Task item
Scan the following material for the string "must" and copy each line in which it appears.

Material for this exercise
════════════════════

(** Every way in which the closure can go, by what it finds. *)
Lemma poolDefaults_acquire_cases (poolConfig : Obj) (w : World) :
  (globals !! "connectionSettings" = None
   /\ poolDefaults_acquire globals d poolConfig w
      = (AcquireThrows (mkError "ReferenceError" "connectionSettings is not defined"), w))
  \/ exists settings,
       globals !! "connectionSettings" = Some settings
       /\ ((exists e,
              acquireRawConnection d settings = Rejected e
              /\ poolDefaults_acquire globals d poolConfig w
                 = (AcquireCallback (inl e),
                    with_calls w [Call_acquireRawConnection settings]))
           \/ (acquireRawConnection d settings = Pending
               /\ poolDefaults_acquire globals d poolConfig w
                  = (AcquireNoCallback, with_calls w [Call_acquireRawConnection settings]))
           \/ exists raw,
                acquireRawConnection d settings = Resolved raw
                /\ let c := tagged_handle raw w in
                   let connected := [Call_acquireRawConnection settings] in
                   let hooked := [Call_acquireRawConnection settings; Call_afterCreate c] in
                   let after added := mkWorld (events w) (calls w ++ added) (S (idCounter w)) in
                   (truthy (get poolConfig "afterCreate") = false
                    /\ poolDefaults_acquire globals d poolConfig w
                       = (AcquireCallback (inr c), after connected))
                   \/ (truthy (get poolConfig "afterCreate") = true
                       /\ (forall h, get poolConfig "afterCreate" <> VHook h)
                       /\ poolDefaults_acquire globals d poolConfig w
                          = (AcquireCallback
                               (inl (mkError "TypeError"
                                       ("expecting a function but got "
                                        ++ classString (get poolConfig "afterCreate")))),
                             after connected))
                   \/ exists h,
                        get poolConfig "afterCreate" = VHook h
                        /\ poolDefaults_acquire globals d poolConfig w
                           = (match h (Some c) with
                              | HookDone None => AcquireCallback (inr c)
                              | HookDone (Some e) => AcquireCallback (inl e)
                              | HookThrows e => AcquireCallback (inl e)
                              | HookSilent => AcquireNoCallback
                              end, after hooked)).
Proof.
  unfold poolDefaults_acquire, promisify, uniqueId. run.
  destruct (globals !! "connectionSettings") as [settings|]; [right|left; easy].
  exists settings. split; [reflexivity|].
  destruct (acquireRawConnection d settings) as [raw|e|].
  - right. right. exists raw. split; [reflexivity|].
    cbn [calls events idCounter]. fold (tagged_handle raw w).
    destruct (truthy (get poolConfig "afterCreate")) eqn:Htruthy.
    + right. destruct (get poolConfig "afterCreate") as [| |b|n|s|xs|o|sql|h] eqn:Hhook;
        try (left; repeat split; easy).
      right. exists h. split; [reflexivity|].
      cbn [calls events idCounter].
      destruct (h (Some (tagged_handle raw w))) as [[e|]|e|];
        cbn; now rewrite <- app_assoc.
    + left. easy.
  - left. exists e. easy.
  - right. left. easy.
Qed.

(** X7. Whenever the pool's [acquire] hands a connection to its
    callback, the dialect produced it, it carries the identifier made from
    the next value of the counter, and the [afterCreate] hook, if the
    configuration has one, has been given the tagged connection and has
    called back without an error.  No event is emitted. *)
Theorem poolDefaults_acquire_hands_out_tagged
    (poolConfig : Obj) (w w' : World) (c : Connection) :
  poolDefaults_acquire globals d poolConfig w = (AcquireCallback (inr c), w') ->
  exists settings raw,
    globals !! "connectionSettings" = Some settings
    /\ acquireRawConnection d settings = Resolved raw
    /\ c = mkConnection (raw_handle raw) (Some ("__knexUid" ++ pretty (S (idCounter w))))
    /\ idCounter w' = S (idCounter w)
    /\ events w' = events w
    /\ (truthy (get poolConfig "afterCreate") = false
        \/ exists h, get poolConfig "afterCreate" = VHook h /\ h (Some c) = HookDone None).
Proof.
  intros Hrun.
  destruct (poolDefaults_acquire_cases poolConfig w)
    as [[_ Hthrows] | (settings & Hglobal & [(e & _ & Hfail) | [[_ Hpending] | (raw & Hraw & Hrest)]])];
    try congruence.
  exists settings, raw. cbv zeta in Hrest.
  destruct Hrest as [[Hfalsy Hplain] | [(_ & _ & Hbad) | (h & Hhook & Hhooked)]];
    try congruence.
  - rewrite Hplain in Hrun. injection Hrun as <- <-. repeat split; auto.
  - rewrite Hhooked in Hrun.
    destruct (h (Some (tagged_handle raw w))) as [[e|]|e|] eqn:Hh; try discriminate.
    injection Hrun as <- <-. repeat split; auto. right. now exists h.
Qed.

════════════════════

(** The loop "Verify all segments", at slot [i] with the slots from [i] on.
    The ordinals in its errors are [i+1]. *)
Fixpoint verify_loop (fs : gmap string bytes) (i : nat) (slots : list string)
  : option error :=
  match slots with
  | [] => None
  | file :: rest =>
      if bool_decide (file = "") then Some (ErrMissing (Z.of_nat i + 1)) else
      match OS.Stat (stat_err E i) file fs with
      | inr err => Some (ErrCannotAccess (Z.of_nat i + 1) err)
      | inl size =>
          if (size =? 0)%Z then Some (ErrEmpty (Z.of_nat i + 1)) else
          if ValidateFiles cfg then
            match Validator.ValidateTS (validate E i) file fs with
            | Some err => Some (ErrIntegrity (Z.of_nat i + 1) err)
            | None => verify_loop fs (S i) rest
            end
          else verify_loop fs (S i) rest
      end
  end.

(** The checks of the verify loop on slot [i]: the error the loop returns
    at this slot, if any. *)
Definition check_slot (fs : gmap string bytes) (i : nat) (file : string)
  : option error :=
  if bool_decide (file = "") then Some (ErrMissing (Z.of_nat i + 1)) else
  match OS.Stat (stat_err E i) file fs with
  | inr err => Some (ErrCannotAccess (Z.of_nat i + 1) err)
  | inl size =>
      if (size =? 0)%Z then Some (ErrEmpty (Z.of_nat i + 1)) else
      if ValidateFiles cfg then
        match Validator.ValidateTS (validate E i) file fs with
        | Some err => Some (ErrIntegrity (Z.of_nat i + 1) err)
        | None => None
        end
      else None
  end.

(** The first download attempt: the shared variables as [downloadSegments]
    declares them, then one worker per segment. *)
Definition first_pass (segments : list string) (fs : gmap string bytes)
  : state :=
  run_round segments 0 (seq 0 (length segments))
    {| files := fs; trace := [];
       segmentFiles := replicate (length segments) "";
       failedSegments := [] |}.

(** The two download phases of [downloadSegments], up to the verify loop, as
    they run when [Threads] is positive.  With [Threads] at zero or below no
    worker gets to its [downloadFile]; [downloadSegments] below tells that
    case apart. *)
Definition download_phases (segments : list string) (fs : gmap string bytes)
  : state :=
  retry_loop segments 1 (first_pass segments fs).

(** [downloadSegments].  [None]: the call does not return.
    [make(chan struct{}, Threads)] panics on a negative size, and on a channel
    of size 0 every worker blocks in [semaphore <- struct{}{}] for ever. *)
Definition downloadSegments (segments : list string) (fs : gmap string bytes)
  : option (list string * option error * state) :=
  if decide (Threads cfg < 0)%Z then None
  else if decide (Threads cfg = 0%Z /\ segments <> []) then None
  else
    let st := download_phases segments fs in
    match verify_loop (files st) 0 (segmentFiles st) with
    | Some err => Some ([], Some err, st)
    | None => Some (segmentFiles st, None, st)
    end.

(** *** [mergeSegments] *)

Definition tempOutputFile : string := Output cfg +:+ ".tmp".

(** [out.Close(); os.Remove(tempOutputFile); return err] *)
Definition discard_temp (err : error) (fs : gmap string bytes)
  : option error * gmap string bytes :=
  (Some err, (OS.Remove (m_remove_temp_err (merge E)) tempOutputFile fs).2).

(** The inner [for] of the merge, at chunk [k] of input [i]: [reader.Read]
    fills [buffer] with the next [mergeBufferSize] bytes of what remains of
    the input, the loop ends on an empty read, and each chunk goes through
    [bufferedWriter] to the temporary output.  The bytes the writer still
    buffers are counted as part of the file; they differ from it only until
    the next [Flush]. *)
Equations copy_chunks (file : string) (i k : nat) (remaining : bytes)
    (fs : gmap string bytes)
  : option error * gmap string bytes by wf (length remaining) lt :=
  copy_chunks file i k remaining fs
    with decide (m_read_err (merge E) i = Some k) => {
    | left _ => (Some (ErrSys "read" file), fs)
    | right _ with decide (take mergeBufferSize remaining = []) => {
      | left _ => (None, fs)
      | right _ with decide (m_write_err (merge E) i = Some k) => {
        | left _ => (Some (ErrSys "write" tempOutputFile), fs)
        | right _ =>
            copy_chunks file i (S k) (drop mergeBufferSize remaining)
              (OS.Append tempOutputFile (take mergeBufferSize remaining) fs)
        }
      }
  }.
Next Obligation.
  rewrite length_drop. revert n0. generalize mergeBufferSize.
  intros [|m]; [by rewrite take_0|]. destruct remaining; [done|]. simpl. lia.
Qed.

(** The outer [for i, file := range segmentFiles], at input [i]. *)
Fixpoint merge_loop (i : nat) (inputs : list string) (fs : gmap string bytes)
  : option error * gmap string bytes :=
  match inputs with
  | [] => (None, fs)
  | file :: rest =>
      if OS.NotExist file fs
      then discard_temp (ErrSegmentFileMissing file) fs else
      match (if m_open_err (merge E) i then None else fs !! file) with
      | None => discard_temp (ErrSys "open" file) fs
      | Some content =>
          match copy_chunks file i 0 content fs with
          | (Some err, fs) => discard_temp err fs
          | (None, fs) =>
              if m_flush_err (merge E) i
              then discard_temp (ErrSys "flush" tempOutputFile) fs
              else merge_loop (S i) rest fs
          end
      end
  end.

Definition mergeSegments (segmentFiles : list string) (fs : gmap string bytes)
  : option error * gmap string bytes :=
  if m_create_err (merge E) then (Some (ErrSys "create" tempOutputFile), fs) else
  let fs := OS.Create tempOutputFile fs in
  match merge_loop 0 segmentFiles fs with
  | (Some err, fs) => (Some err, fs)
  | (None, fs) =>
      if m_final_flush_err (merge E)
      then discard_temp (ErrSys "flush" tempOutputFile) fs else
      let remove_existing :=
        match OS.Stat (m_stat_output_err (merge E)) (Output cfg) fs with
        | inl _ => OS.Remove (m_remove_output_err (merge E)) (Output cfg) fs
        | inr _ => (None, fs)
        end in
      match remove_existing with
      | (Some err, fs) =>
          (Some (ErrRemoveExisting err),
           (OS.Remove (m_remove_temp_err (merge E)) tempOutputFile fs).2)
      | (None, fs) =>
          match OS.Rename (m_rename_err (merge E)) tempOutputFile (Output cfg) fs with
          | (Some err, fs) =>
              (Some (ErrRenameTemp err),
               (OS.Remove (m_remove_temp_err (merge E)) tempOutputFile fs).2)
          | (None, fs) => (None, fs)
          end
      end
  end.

════════════════════

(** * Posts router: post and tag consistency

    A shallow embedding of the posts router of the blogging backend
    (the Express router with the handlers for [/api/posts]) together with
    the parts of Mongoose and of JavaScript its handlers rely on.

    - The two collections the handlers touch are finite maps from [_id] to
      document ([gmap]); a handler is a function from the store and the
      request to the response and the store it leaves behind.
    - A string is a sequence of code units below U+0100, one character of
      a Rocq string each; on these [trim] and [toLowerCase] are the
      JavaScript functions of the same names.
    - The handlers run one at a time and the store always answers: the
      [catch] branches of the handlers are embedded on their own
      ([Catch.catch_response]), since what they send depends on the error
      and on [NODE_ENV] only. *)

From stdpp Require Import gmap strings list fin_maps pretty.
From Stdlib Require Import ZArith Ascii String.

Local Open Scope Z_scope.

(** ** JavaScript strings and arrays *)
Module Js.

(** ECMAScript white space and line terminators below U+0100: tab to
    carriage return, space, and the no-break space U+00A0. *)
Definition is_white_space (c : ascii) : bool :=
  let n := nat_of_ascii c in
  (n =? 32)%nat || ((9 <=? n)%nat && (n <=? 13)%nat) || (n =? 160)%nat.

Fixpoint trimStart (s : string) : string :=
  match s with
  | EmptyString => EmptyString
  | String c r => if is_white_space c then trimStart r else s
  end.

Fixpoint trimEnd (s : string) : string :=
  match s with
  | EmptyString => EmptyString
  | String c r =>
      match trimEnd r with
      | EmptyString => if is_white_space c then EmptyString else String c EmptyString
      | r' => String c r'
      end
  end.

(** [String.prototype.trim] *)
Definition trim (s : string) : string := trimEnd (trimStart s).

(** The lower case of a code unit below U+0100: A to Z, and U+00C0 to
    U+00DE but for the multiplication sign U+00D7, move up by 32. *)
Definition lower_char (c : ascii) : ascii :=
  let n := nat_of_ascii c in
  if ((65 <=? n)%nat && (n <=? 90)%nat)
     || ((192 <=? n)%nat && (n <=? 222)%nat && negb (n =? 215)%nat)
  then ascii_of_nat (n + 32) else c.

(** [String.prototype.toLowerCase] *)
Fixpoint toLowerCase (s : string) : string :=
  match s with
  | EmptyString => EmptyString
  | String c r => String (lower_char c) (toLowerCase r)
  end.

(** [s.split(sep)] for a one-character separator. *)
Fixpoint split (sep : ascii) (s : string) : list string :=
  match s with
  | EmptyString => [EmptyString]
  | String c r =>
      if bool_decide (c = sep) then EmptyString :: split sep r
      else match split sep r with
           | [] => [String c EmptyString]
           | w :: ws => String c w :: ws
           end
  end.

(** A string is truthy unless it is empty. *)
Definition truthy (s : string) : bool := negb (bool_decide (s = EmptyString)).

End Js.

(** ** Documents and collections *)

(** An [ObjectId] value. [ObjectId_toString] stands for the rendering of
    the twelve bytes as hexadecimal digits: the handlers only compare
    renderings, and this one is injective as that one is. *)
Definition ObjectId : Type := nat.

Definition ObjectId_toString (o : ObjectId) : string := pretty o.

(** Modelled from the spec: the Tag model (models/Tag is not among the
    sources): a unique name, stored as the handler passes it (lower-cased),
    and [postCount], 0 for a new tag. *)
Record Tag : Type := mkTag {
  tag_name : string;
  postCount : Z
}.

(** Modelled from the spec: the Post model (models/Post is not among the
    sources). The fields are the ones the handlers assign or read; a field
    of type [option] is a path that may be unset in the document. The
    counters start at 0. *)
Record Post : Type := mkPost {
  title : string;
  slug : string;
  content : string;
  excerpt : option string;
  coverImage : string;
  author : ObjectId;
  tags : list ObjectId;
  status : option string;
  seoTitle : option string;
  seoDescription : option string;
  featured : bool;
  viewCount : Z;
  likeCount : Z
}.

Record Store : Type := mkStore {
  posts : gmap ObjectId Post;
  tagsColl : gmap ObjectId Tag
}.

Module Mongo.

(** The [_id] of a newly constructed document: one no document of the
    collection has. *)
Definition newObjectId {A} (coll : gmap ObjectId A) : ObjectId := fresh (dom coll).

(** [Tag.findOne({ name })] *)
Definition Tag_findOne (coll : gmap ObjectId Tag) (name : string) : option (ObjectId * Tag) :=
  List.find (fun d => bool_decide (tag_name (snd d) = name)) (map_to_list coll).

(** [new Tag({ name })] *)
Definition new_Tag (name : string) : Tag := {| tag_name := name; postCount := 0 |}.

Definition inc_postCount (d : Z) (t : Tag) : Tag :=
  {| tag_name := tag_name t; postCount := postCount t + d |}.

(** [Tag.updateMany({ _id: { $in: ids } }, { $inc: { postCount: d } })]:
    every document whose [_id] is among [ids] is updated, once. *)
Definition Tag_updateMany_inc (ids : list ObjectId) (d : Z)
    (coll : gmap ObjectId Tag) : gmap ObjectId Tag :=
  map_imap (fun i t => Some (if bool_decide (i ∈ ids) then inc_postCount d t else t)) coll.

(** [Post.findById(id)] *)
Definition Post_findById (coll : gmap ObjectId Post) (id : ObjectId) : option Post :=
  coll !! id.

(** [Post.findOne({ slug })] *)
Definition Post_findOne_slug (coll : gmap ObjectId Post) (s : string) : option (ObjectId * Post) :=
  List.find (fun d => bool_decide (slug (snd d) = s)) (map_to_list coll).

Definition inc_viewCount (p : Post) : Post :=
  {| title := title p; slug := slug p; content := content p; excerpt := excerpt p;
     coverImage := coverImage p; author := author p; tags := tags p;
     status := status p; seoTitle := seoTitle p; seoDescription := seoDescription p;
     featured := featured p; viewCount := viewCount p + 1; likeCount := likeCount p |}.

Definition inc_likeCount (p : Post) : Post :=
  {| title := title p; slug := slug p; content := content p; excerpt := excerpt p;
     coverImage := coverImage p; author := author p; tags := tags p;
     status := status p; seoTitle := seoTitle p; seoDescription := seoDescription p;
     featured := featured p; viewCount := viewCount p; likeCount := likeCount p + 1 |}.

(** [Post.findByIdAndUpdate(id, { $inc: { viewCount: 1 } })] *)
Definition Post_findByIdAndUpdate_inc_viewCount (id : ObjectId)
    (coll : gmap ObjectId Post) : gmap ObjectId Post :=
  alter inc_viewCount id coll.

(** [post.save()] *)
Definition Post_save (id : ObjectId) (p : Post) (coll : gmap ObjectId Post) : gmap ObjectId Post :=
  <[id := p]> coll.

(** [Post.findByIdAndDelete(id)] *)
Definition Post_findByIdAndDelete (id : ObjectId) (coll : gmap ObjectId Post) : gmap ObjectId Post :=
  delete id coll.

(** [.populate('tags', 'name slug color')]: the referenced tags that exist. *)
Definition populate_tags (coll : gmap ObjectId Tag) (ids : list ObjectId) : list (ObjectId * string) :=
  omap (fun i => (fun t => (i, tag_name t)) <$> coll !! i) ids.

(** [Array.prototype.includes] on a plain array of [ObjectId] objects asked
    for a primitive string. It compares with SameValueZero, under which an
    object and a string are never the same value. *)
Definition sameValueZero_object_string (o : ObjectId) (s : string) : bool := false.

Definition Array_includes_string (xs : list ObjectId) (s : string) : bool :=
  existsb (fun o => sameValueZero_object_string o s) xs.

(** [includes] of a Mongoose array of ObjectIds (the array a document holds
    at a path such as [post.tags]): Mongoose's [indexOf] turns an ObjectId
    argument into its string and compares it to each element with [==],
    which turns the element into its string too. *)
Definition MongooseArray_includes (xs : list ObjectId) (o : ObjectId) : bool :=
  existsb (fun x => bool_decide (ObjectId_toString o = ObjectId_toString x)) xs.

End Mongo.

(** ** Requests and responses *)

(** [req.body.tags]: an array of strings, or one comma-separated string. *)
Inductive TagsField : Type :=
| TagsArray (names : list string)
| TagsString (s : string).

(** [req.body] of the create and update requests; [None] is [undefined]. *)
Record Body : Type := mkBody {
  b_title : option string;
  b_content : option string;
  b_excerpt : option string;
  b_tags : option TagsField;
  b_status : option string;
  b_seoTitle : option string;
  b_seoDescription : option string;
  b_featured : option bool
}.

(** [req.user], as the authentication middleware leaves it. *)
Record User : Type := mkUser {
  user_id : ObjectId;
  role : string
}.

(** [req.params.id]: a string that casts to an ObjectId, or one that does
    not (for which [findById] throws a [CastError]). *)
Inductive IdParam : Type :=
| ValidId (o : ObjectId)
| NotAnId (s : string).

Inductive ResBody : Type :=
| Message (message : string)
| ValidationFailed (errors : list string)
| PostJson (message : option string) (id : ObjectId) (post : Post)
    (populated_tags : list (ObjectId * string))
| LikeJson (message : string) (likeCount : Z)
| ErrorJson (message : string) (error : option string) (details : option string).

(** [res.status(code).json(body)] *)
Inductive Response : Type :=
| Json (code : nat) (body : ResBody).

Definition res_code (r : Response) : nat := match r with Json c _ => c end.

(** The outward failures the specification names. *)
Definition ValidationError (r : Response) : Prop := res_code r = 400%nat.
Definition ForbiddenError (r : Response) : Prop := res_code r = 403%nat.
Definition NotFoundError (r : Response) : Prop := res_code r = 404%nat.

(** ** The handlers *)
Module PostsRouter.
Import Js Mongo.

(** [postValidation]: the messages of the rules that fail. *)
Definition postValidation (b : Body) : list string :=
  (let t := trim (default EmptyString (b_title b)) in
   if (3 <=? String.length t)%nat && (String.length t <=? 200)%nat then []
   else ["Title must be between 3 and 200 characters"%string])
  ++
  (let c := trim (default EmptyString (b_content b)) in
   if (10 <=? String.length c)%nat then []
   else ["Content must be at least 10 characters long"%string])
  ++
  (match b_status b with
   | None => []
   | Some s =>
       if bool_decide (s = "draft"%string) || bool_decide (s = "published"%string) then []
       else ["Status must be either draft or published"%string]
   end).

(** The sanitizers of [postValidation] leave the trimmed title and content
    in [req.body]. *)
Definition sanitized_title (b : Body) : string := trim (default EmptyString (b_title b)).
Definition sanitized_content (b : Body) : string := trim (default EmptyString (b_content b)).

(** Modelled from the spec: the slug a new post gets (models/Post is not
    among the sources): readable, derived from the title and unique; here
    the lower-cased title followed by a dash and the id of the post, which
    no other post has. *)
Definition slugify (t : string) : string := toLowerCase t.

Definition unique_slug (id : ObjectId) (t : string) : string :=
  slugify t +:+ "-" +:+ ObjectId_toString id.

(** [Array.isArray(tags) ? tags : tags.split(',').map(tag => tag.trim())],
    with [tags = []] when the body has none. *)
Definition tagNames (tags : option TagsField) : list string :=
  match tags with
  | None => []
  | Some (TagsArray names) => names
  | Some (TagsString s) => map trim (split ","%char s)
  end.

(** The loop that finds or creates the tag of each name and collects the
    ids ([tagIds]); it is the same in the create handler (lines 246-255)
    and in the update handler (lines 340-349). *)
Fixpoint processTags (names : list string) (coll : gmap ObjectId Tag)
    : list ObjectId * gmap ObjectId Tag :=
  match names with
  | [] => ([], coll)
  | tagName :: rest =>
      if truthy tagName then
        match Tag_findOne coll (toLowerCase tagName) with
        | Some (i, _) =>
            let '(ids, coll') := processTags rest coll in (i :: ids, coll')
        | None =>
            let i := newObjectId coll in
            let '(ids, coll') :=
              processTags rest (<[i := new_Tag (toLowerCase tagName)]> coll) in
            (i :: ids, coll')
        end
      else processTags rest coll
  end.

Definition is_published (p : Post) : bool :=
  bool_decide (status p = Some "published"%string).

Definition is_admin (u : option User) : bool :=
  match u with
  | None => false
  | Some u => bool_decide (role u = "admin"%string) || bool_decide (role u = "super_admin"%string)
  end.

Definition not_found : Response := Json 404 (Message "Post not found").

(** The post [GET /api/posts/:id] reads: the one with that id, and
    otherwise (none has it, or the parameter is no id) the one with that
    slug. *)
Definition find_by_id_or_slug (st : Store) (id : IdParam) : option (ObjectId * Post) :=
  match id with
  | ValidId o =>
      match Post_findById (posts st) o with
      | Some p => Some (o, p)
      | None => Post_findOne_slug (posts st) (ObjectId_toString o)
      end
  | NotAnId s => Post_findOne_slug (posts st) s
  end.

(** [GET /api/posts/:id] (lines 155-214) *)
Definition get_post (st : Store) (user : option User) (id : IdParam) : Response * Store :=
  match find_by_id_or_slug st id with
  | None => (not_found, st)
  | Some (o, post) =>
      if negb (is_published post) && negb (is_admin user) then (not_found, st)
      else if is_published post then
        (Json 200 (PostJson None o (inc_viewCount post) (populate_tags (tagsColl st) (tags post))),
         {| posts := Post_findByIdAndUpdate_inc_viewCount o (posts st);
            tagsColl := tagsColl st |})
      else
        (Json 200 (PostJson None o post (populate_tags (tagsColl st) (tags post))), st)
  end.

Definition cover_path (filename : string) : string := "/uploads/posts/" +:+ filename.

════════════════════

Result of this exercise
   else ["Title must be between 3 and 200 characters"%string])
   else ["Content must be at least 10 characters long"%string])
       else ["Status must be either draft or published"%string]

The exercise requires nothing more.